:: RECORD EXCERPTS

Lemma stray_gesture_events_ignored_witness :
  touchStartX demoState = None /\
  isDragging demoState = false /\
  run [MouseMove 300; MouseUp 300 40; TouchMove 20; TouchEnd] demoState
    = demoState.
Proof.
  split; [reflexivity |].
  split; [reflexivity |].
  exact (stray_gesture_events_ignored
           [MouseMove 300; MouseUp 300 40; TouchMove 20; TouchEnd]
           demoState eq_refl eq_refl eq_refl).
Defined.

(** ** Mouse drag *)

(** X6. A mouse press stops the carousel: after a press and any number of
    mouse moves the velocity is 0 whatever it was before (the press discards
    the momentum and moves create none), the drag is active, and frame ticks
    that run before the release leave position and velocity where they
    are. *)
Theorem mouse_press_stops_motion
    (x0 t0 : Q) (xs : list Q) (s : State) (n : nat) (w : Window) :
  velocity (run (MouseDown x0 t0 :: map MouseMove xs) s) = 0 /\
  isDragging (run (MouseDown x0 t0 :: map MouseMove xs) s) = true /\
  position (frames n w (run (MouseDown x0 t0 :: map MouseMove xs) s)) =
    position (run (MouseDown x0 t0 :: map MouseMove xs) s) /\
  velocity (frames n w (run (MouseDown x0 t0 :: map MouseMove xs) s)) = 0.
Proof.
  change (run (MouseDown x0 t0 :: map MouseMove xs) s)
    with (run (map MouseMove xs) (onMouseDown x0 t0 s)).
  set (s1 := onMouseDown x0 t0 s).
  destruct (mouseMoves_keep_session xs s1) as [Hd [_ [_ Hv]]].
  destruct (frames_dragging n w _ Hd) as [Hfp Hfv].
  split; [rewrite Hv; reflexivity |].
  split; [exact Hd |].
  split; [exact Hfp |].
  rewrite Hfv, Hv. reflexivity.
Qed.

(** ** Release velocity *)

Lemma exit_ratio (dx e : Q) :
  0 < e -> dx / (e / 1000) * e == 1000 * dx.
Proof. intro He. field. lra. Qed.

(** X7. The momentum of a release opposes the drag and saturates for a fast
    one: with a positive elapsed time, a net travel to the right gives a
    velocity <= 0 and a net travel to the left a velocity >= 0, and a travel
    of at least two pixels per elapsed millisecond gives exactly -30 (to the
    right) or 30 (to the left). *)
Theorem release_opposes_drag_and_saturates (clientX now : Q) (s : State) :
  isDragging s = true ->
  0 < now - dragStartTime s ->
  (dragStartX s <= clientX -> velocity (onMouseUp clientX now s) <= 0) /\
  (clientX <= dragStartX s -> 0 <= velocity (onMouseUp clientX now s)) /\
  (2 * (now - dragStartTime s) <= clientX - dragStartX s ->
     velocity (onMouseUp clientX now s) == -30) /\
  (2 * (now - dragStartTime s) <= dragStartX s - clientX ->
     velocity (onMouseUp clientX now s) == 30).
Proof.
  intros Hd He.
  assert (Hdt : 0 < (now - dragStartTime s) / 1000)
    by (apply Qlt_shift_div_l; lra).
  unfold onMouseUp. rewrite Hd.
  rewrite (proj2 (gtb_pos _) Hdt). cbn [velocity set_velocity set_drag].
  pose proof (exit_ratio (clientX - dragStartX s) _ He) as Hr.
  set (e := now - dragStartTime s) in *.
  set (dx := clientX - dragStartX s) in *.
  set (r := dx / (e / 1000)) in *. clearbody r.
  unfold maxVelocity.
  assert (Hcases :
    forall v, (v <= 0 -> Qmax (Qmin v 30) (- (30)) <= 0) /\
              (0 <= v -> 0 <= Qmax (Qmin v 30) (- (30))) /\
              (v <= -30 -> Qmax (Qmin v 30) (- (30)) == -30) /\
              (30 <= v -> Qmax (Qmin v 30) (- (30)) == 30)).
  { intro v.
    destruct (Q.min_spec v 30) as [[Hc' Hm] | [Hc' Hm]];
      destruct (Q.max_spec (Qmin v 30) (- (30))) as [[Hc HM] | [Hc HM]];
      (split; [| split; [| split]]); intro; lra. }
  destruct (Hcases (- r * 0.03)) as [C1 [C2 [C3 C4]]].
  assert (Sign1 : 0 <= dx -> 0 <= r).
  { intro H. destruct (Qlt_le_dec r 0) as [Hn | Hn]; [| exact Hn].
    pose proof (Qmult_lt_compat_r _ _ e He Hn). exfalso. lra. }
  assert (Sign2 : dx <= 0 -> r <= 0).
  { intro H. destruct (Qlt_le_dec 0 r) as [Hn | Hn]; [| exact Hn].
    pose proof (Qmult_lt_compat_r _ _ e He Hn). exfalso. lra. }
  assert (Fast1 : 2 * e <= dx -> 2000 <= r).
  { intro H. destruct (Qlt_le_dec r 2000) as [Hn | Hn]; [| exact Hn].
    pose proof (Qmult_lt_compat_r _ _ e He Hn). exfalso. lra. }
  assert (Fast2 : 2 * e <= - dx -> r <= -2000).
  { intro H. destruct (Qlt_le_dec (-2000) r) as [Hn | Hn]; [| exact Hn].
    pose proof (Qmult_lt_compat_r _ _ e He Hn). exfalso. lra. }
  split; [| split; [| split]]; intro H.
  - apply C1. assert (0 <= r) by (apply Sign1; unfold dx; lra). lra.
  - apply C2. assert (r <= 0) by (apply Sign2; unfold dx; lra). lra.
  - apply C3. assert (2000 <= r) by (apply Fast1; exact H). lra.
  - apply C4. assert (r <= -2000) by (apply Fast2; unfold dx; lra). lra.
Qed.

Lemma release_opposes_drag_and_saturates_witness :
  isDragging demoDragging = true /\
  0 < 40 - dragStartTime demoDragging /\
  2 * (40 - dragStartTime demoDragging) <= 400 - dragStartX demoDragging /\
  velocity (onMouseUp 400 40 demoDragging) == -30.
Proof.
  assert (Hd : isDragging demoDragging = true) by reflexivity.
  assert (He : 0 < 40 - dragStartTime demoDragging) by reflexivity.
  assert (Hf : 2 * (40 - dragStartTime demoDragging)
               <= 400 - dragStartX demoDragging)
    by (vm_compute; discriminate).
  split; [exact Hd |]. split; [exact He |]. split; [exact Hf |].
  exact (proj1 (proj2 (proj2
           (release_opposes_drag_and_saturates 400 40 demoDragging Hd He)))
           Hf).
Defined.

(** ** Momentum *)

Lemma tick_free (w : Window) (s : State) :
  isDragging s = false ->
  position (fst (tick w s)) = position s + velocity s /\
  velocity (fst (tick w s)) = velocity s * friction /\
  isDragging (fst (tick w s)) = false.
Proof.
  intro H. rewrite tick_position, tick_velocity.
  rewrite integrate_position, integrate_velocity, H.
  split; [reflexivity | split; [reflexivity |]].
  unfold tick, integrate. rewrite H. cbn. exact H.
Qed.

::::

- _WHAT THE TASK REQUIRES_: The lines above, starting at the one with "(30 <= v -> Qmax" and ending at the one with "(release_opposes_drag_and_saturates 400 40", are the only ones to return, exactly as written.

- _ANSWER BOX_:
              (30 <= v -> Qmax (Qmin v 30) (- (30)) == 30)).
  { intro v.
    destruct (Q.min_spec v 30) as [[Hc' Hm] | [Hc' Hm]];
      destruct (Q.max_spec (Qmin v 30) (- (30))) as [[Hc HM] | [Hc HM]];
      (split; [| split; [| split]]); intro; lra. }
  destruct (Hcases (- r * 0.03)) as [C1 [C2 [C3 C4]]].
  assert (Sign1 : 0 <= dx -> 0 <= r).
  { intro H. destruct (Qlt_le_dec r 0) as [Hn | Hn]; [| exact Hn].
    pose proof (Qmult_lt_compat_r _ _ e He Hn). exfalso. lra. }
  assert (Sign2 : dx <= 0 -> r <= 0).
  { intro H. destruct (Qlt_le_dec 0 r) as [Hn | Hn]; [| exact Hn].
    pose proof (Qmult_lt_compat_r _ _ e He Hn). exfalso. lra. }
  assert (Fast1 : 2 * e <= dx -> 2000 <= r).
  { intro H. destruct (Qlt_le_dec r 2000) as [Hn | Hn]; [| exact Hn].
    pose proof (Qmult_lt_compat_r _ _ e He Hn). exfalso. lra. }
  assert (Fast2 : 2 * e <= - dx -> r <= -2000).
  { intro H. destruct (Qlt_le_dec (-2000) r) as [Hn | Hn]; [| exact Hn].
    pose proof (Qmult_lt_compat_r _ _ e He Hn). exfalso. lra. }
  split; [| split; [| split]]; intro H.
  - apply C1. assert (0 <= r) by (apply Sign1; unfold dx; lra). lra.
  - apply C2. assert (r <= 0) by (apply Sign2; unfold dx; lra). lra.
  - apply C3. assert (2000 <= r) by (apply Fast1; exact H). lra.
  - apply C4. assert (r <= -2000) by (apply Fast2; unfold dx; lra). lra.
Qed.

Lemma release_opposes_drag_and_saturates_witness :
  isDragging demoDragging = true /\
  0 < 40 - dragStartTime demoDragging /\
  2 * (40 - dragStartTime demoDragging) <= 400 - dragStartX demoDragging /\
  velocity (onMouseUp 400 40 demoDragging) == -30.
Proof.
  assert (Hd : isDragging demoDragging = true) by reflexivity.
  assert (He : 0 < 40 - dragStartTime demoDragging) by reflexivity.
  assert (Hf : 2 * (40 - dragStartTime demoDragging)
               <= 400 - dragStartX demoDragging)
    by (vm_compute; discriminate).
  split; [exact Hd |]. split; [exact He |]. split; [exact Hf |].
  exact (proj1 (proj2 (proj2
           (release_opposes_drag_and_saturates 400 40 demoDragging Hd He)))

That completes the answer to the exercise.